Morning Pages
Morning Pages
Part 1: What Are They?
Morning pages are raw, unfiltered, spontaneous writing you do before trying to write your actual essay.
They should bypass the voice in your head that says, "This isn't impressive enough," or "They don't want to hear this."
They let you dump out your real thoughts and feelings before your inner censor kicks in. They let you migrate away from your "performative" self.
So, when you are writing morning pages, you are writing (simply) for yourself.
Not for a college admissions office. Not for your mentor.
When ideas stay in your head, they remain fuzzy, half-formed, protected by the fog of intention. Writing forces those fuzzy thoughts into clarity. You think you know what you believe, but you haven't tested it.
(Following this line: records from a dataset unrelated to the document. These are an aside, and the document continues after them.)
(** The loop of lines 595-601: every bit of [ci_bits] is in the cache
    afterwards, and what the loop enters is the variable of the entry. *)
Lemma number_cis_exact cs : ∀ w fm w' fm',
  for_each number_ci cs (w, fm) = Ok (w', fm') →
  (∀ c, c ∈ cs → is_Some (aig_map w' !! ci_bit c)) ∧
  (∀ b v, aig_map w' !! b = Some v →
     aig_map w !! b = Some v ∨
     ∃ (k : nat) c, cs !! k = Some c ∧ ci_bit c = b ∧
                    v = 2 * (aig_m w + Z.of_nat k + 1)).
Proof.
  induction cs as [| c cs IH]; intros w fm w' fm' H.
  - injection H as <- <-. split; [by intros c ?%elem_of_nil | by left].
  - apply for_each_cons_Ok in H as ([w1 fm1] & H1 & H).
    destruct (IH _ _ _ _ H) as (Hin & Hup).
    unfold number_ci in H1. simpl in H1.
    assert (aig_m w1 = aig_m w + 1 ∧
            aig_map w1 = match aig_map w !! ci_bit c with
                         | Some _ => aig_map w
                         | None => <[ci_bit c := 2 * (aig_m w + 1)]> (aig_map w)
                         end) as [Hm1 Hmap1].
    { unfold ci_bit. destruct (aig_map w !! c.1.1.1);
        by injection H1 as <- <-. }
    assert (is_Some (aig_map w1 !! ci_bit c)) as [v1 Hv1].
    { rewrite Hmap1. destruct (aig_map w !! ci_bit c) eqn:E; [by eexists |].
      rewrite lookup_insert_eq. by eexists. }
    assert (aig_map w1 ⊆ aig_map w') as Hsub.
    { clear -H. revert H. generalize w1 fm1. clear w1 fm1.
      induction cs as [| c cs IH]; intros w1 fm1 H.
      - by injection H as <- <-.
      - apply for_each_cons_Ok in H as ([w2 fm2] & H2 & H).
        etrans; [| by eapply IH].
        unfold number_ci in H2. simpl in H2.
        destruct (aig_map w1 !! c.1.1.1) eqn:E; injection H2 as <- <-;
          simpl; [done | by apply insert_subseteq]. }
    split.
    { intros c' [-> | Hc']%elem_of_cons; [| by apply Hin].
      exists v1. by eapply lookup_weaken. }
    intros b v Hb. destruct (Hup _ _ Hb) as [Hold | (k & c' & Hk & Hc' & ->)].
    + rewrite Hmap1 in Hold.
      destruct (aig_map w !! ci_bit c) eqn:E; [by left |].
      rewrite lookup_insert in Hold. case_decide as Hbit.
      * injection Hold as <-. right. exists 0%nat, c.
        split; [done |]. split; [done | lia].
      * by left.
    + right. exists (S k), c'. split; [done |]. split; [done | lia].
Qed.
(** * Cooling-shelter finder: ingestion pipeline and geospatial queries

    A shallow embedding of [web/src/lib/geo.ts], [web/src/lib/parseCoolingShelters.ts]
    and the source-candidate loop of [web/src/App.tsx].

    - JavaScript strings are sequences of UTF-16 code units ([list N]); the
      regular expressions of the source carry no [u] flag, so they see code
      units, exactly like the functions below.
    - JavaScript numbers are IEEE 754 binary64 values: Rocq's primitive
      [float], whose [+ - * / sqrt] and comparisons are the ones of the
      language.
    - [undefined] is [None]. *)

From Stdlib Require Import ZArith NArith List Bool Lia Floats Ascii String.
Import ListNotations.

Set Warnings "-inexact-float".

(** ** Strings *)

Local Open Scope N_scope.

Module Js.

Definition char16 := N.
Definition jsstring := list char16.

(** An ASCII literal of the source as code units. *)
Definition lit (s : string) : jsstring :=
  map N_of_ascii (list_ascii_of_string s).
Arguments lit s%_string_scope.

Fixpoint str_eqb (a b : jsstring) : bool :=
  match a, b with
  | [], [] => true
  | x :: a', y :: b' => N.eqb x y && str_eqb a' b'
  | _, _ => false
  end.

(** Truthiness of a string: [''] is the only falsy one. *)
Definition truthy (s : jsstring) : bool :=
  match s with [] => false | _ :: _ => true end.

(** [String.fromCharCode] applies ToUint16 to its argument. *)
Definition fromCharCode (n : Z) : char16 := Z.to_N (n mod 65536).

(** The class [\s] of a regular expression, which is also what [trim]
    strips: WhiteSpace and LineTerminator of ECMAScript. *)
Definition is_space (c : char16) : bool :=
  ((9 <=? c) && (c <=? 13)) || (c =? 32) || (c =? 0xA0) || (c =? 0x1680)
  || ((0x2000 <=? c) && (c <=? 0x200A)) || (c =? 0x2028) || (c =? 0x2029)
  || (c =? 0x202F) || (c =? 0x205F) || (c =? 0x3000) || (c =? 0xFEFF).

(** The class [\d]: ASCII digits only. *)
Definition is_digit (c : char16) : bool := (48 <=? c) && (c <=? 57).

(** [s.replace(/[class]/g, f)]: every code unit of the class is replaced by
    what the callback returns for it.  With the empty replacement this is
    also [s.replace(/[class]+/g, '')]: removing every maximal run removes
    every member. *)
Definition replace_class (p : char16 -> bool) (f : char16 -> jsstring)
    (s : jsstring) : jsstring :=
  flat_map (fun c => if p c then f c else [c]) s.

Fixpoint trimStart (s : jsstring) : jsstring :=
  match s with
  | c :: s' => if is_space c then trimStart s' else s
  | [] => []
  end.

Definition trimEnd (s : jsstring) : jsstring := rev (trimStart (rev s)).

Definition trim (s : jsstring) : jsstring := trimEnd (trimStart s).

Fixpoint startsWith (s needle : jsstring) : bool :=
  match needle, s with
  | [], _ => true
  | n :: needle', c :: s' => N.eqb c n && startsWith s' needle'
  | _ :: _, [] => false
  end.

Fixpoint includes (s needle : jsstring) : bool :=
  startsWith s needle
  || match s with
     | [] => false
     | _ :: s' => includes s' needle
     end.

(** [toLowerCase] on the letters A-Z.  The source only searches the lowered
    key for ['start'] and ['end']; no code unit outside A-Z lowers to one of
    their letters, so the test decides the same on every key. *)
Definition toLowerCase (s : jsstring) : jsstring :=
  map (fun c => if (65 <=? c) && (c <=? 90) then c + 32 else c) s.
(** A digit character is a digit and nothing else the parsers look for. *)
Lemma digit_char_facts (k : Z) :
  0 <= k <= 9 ->
  isdigit (digit_char k) = true /\
  digit_value (digit_char k) = k /\
  isspace (digit_char k) = false /\
  int_space (digit_char k) = false /\
  Ascii.eqb (digit_char k) "-" = false /\
  Ascii.eqb (digit_char k) "+" = false /\
  Ascii.eqb "T" (digit_char k) = false /\
  Ascii.eqb " " (digit_char k) = false.
Proof.
  intros H.
  assert (E : In k [0; 1; 2; 3; 4; 5; 6; 7; 8; 9]) by (simpl; lia).
  simpl in E. decompose [or] E; subst; try contradiction; repeat split.
Qed.

Lemma strip_with_id (p : ascii -> bool) (a b : ascii) (l : str) :
  p a = false -> p b = false ->
  strip_with p (a :: l ++ [b]) = a :: l ++ [b].
Proof.
  intros Ha Hb.
  assert (E : rev (a :: l ++ [b]) = b :: rev l ++ [a])
    by (simpl; rewrite rev_app_distr; reflexivity).
  unfold strip_with, lstrip_with, rstrip_with.
  cbn [dropwhile]. rewrite Ha, E. cbn [dropwhile]. rewrite Hb, <- E.
  apply rev_involutive.
Qed.

Lemma four_digits_decomp (y : Z) :
  0 <= y <= 9999 ->
  0 <= y / 1000 <= 9 /\ 0 <= y / 100 mod 10 <= 9 /\
  0 <= y / 10 mod 10 <= 9 /\ 0 <= y mod 10 <= 9 /\
  ((y / 1000 * 10 + y / 100 mod 10) * 10 + y / 10 mod 10) * 10 + y mod 10 = y.
Proof.
  intros H.
  pose proof (Z.div_mod y 10 ltac:(lia)).
  pose proof (Z.mod_pos_bound y 10 ltac:(lia)).
  pose proof (Z.div_mod (y / 10) 10 ltac:(lia)).
  pose proof (Z.mod_pos_bound (y / 10) 10 ltac:(lia)).
  pose proof (Z.div_mod (y / 100) 10 ltac:(lia)).
  pose proof (Z.mod_pos_bound (y / 100) 10 ltac:(lia)).
  assert (E1 : y / 10 / 10 = y / 100) by (rewrite Z.div_div by lia; reflexivity).
  assert (E2 : y / 100 / 10 = y / 1000) by (rewrite Z.div_div by lia; reflexivity).
  rewrite E1 in *. rewrite E2 in *.
  assert (0 <= y / 1000 <= 9).
  { split; [apply Z.div_pos; lia|].
    assert (y / 1000 < 10) by (apply Z.div_lt_upper_bound; lia). lia. }
  lia.
Qed.

Lemma two_digits_decomp (n : Z) :
  0 <= n <= 99 ->
  0 <= n / 10 <= 9 /\ 0 <= n mod 10 <= 9 /\ n / 10 * 10 + n mod 10 = n.
Proof.
  intros H.
  pose proof (Z.div_mod n 10 ltac:(lia)).
  pose proof (Z.mod_pos_bound n 10 ltac:(lia)).
  assert (0 <= n / 10 <= 9).
  { split; [apply Z.div_pos; lia|].
    assert (n / 10 < 10) by (apply Z.div_lt_upper_bound; lia). lia. }
  lia.
Qed.

(** Rewriting with the facts of the digit characters of a goal. *)
Ltac digit_facts k H :=
  let H1 := fresh "Hd" in let H2 := fresh "Hv" in let H3 := fresh "Hs" in
  let H4 := fresh "Hi" in let H5 := fresh "Hm" in let H6 := fresh "Hp" in
  let H7 := fresh "HT" in let H8 := fresh "Hb" in
  destruct (digit_char_facts k H) as (H1 & H2 & H3 & H4 & H5 & H6 & H7 & H8).

Lemma int_four_digits (y : Z) : 0 <= y <= 9999 -> int (four_digits y) = Ok y.
Proof.
  intros H. destruct (four_digits_decomp y H) as (Ha & Hb & Hc & He & Hy).
  unfold four_digits, int.
  digit_facts (y / 1000) Ha. digit_facts (y / 100 mod 10) Hb.
  digit_facts (y / 10 mod 10) Hc. digit_facts (y mod 10) He.
  change [digit_char (y / 1000); digit_char (y / 100 mod 10);
          digit_char (y / 10 mod 10); digit_char (y mod 10)]
    with (digit_char (y / 1000)
            :: [digit_char (y / 100 mod 10); digit_char (y / 10 mod 10)]
            ++ [digit_char (y mod 10)]).
  rewrite strip_with_id by assumption.
  cbn [app int_signed int_unsigned int_digits].
  repeat match goal with
         | E : _ = _ |- _ => rewrite E
         end.
  cbn [int_digits]. reflexivity.
Qed.

Lemma int_two_digits (n : Z) : 0 <= n <= 99 -> int (two_digits n) = Ok n.
Proof.
  intros H. destruct (two_digits_decomp n H) as (Ha & Hb & Hn).
  unfold two_digits, int.
  digit_facts (n / 10) Ha. digit_facts (n mod 10) Hb.
  change [digit_char (n / 10); digit_char (n mod 10)]
    with (digit_char (n / 10) :: [] ++ [digit_char (n mod 10)]).
  rewrite strip_with_id by assumption.
  cbn [app int_signed int_unsigned int_digits].
  repeat match goal with
         | E : _ = _ |- _ => rewrite E
         end.
  cbn [int_digits]. reflexivity.
Qed.

(** The month and day of a date string against the end of the date
    format, whatever was matched before. *)
Lemma match_date_tail (g : groups) (m d : Z) (am ad : list (list cclass)) :
  directive "m" = Some am -> directive "d" = Some ad ->
  1 <= m <= 12 -> 1 <= d <= 31 ->
  match_tokens [TLit "-"; TGroup "m" am; TLit "-"; TGroup "d" ad]
    ("-"%char :: two_digits m ++ "-"%char :: two_digits d) g
  = Some (("d"%char, two_digits d) :: ("m"%char, two_digits m) :: g, []).
Proof.
  intros Eam Ead Hm Hd.
  vm_compute in Eam, Ead. injection Eam as <-. injection Ead as <-.
  assert (Em : In m [1; 2; 3; 4; 5; 6; 7; 8; 9; 10; 11; 12]) by (simpl; lia).
  assert (Ed : In d [1; 2; 3; 4; 5; 6; 7; 8; 9; 10; 11; 12; 13; 14; 15; 16;
                     17; 18; 19; 20; 21; 22; 23; 24; 25; 26; 27; 28; 29; 30;
                     31]) by (simpl; lia).
  clear Hm Hd. simpl in Em, Ed.
  decompose [or] Em; try contradiction; subst m;
    decompose [or] Ed; try contradiction; subst d; reflexivity.
Qed.

(** The year of a date string against the year group. *)
Lemma match_year_group (k : str -> groups -> option (groups * str))
    (y : Z) (rest : str) (g : groups) (res : groups * str) :
  0 <= y <= 9999 ->
  k rest (("Y"%char, four_digits y) :: g) = Some res ->
  first_alt k "Y" [[CDigit; CDigit; CDigit; CDigit]] (four_digits y ++ rest) g
    = Some res.
Proof.
  intros H Hk. destruct (four_digits_decomp y H) as (Ha & Hb & Hc & He & _).
  unfold four_digits in *.
  digit_facts (y / 1000) Ha. digit_facts (y / 100 mod 10) Hb.
  digit_facts (y / 10 mod 10) Hc. digit_facts (y mod 10) He.
  cbn [first_alt match_classes app cclass_match].
  rewrite Hd, Hd0, Hd1, Hd2, Hk. reflexivity.
Qed.

Lemma date_string_selects_date_format (y m d : Z) :
  0 <= y <= 9999 -> 0 <= m <= 99 -> 0 <= d <= 99 ->
  strip (date_string y m d) = date_string y m d /\
  contains "T" (date_string y m d) = false /\
  contains " " (date_string y m d) = false.
Proof.
  intros Hy Hm Hd.
  destruct (four_digits_decomp y Hy) as (Ha & Hb & Hc & He & _).
  destruct (two_digits_decomp m Hm) as (Hm1 & Hm2 & _).
  destruct (two_digits_decomp d Hd) as (Hd1 & Hd2 & _).
  unfold date_string, four_digits, two_digits.
  digit_facts (y / 1000) Ha. digit_facts (y / 100 mod 10) Hb.
  digit_facts (y / 10 mod 10) Hc. digit_facts (y mod 10) He.
  digit_facts (m / 10) Hm1. digit_facts (m mod 10) Hm2.
  digit_facts (d / 10) Hd1. digit_facts (d mod 10) Hd2.
  split; [|split].
  - unfold strip.
    match goal with
    | |- strip_with _ ?s = _ =>
        match eval cbn [app] in s with
        | ?a :: ?b :: ?c :: ?e :: ?f :: ?g :: ?h :: ?i :: ?j :: [?z] =>
            change s with (a :: [b; c; e; f; g; h; i; j] ++ [z])
        end
    end.
    now rewrite strip_with_id.
  - cbn [app contains existsb].
    repeat match goal with
           | E : Ascii.eqb "T" _ = false |- _ => rewrite E; clear E
           end.
    reflexivity.
  - cbn [app contains existsb].
    repeat match goal with
           | E : Ascii.eqb " " _ = false |- _ => rewrite E; clear E
           end.
    reflexivity.
Qed.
Morning pages make you answer these questions before you're trying to impress anyone. They're thinking made visible: messy, honest, unpolished thinking that reveals what you actually care about beneath the performance.
Most students skip this step.
They sit down to write their essay and immediately start performing: reaching for words that sound smart, ideas that seem impressive, stories that feel "college-worthy."
But performance blocks discovery. You can't find your authentic voice while trying to sound like someone else.
Morning pages separate these two processes.
First, you think. Then, you write for an audience.
The goal of a morning page is to figure out what you actually think and feel.
Part 2: How to Do Them
Open a blank document. Set a timer for 15, 30, or 45 minutes. Write about your prompt or topic. Don't edit. Don't judge. Don't worry about grammar or whether it's "good enough."
Just write.
Write the messy version first. Write about the thing that actually changed you, even if it seems small. Write about the moment you felt something shift. Write about what you're afraid to admit.
And if you have nothing to write, write "I have nothing to write" till something comes out.
After You Finish
Read what you wrote. Circle the parts that feel paradoxical, contradictive, or surprising.
That's your gold.
That's your authentic self. That's the real you that others would find interesting.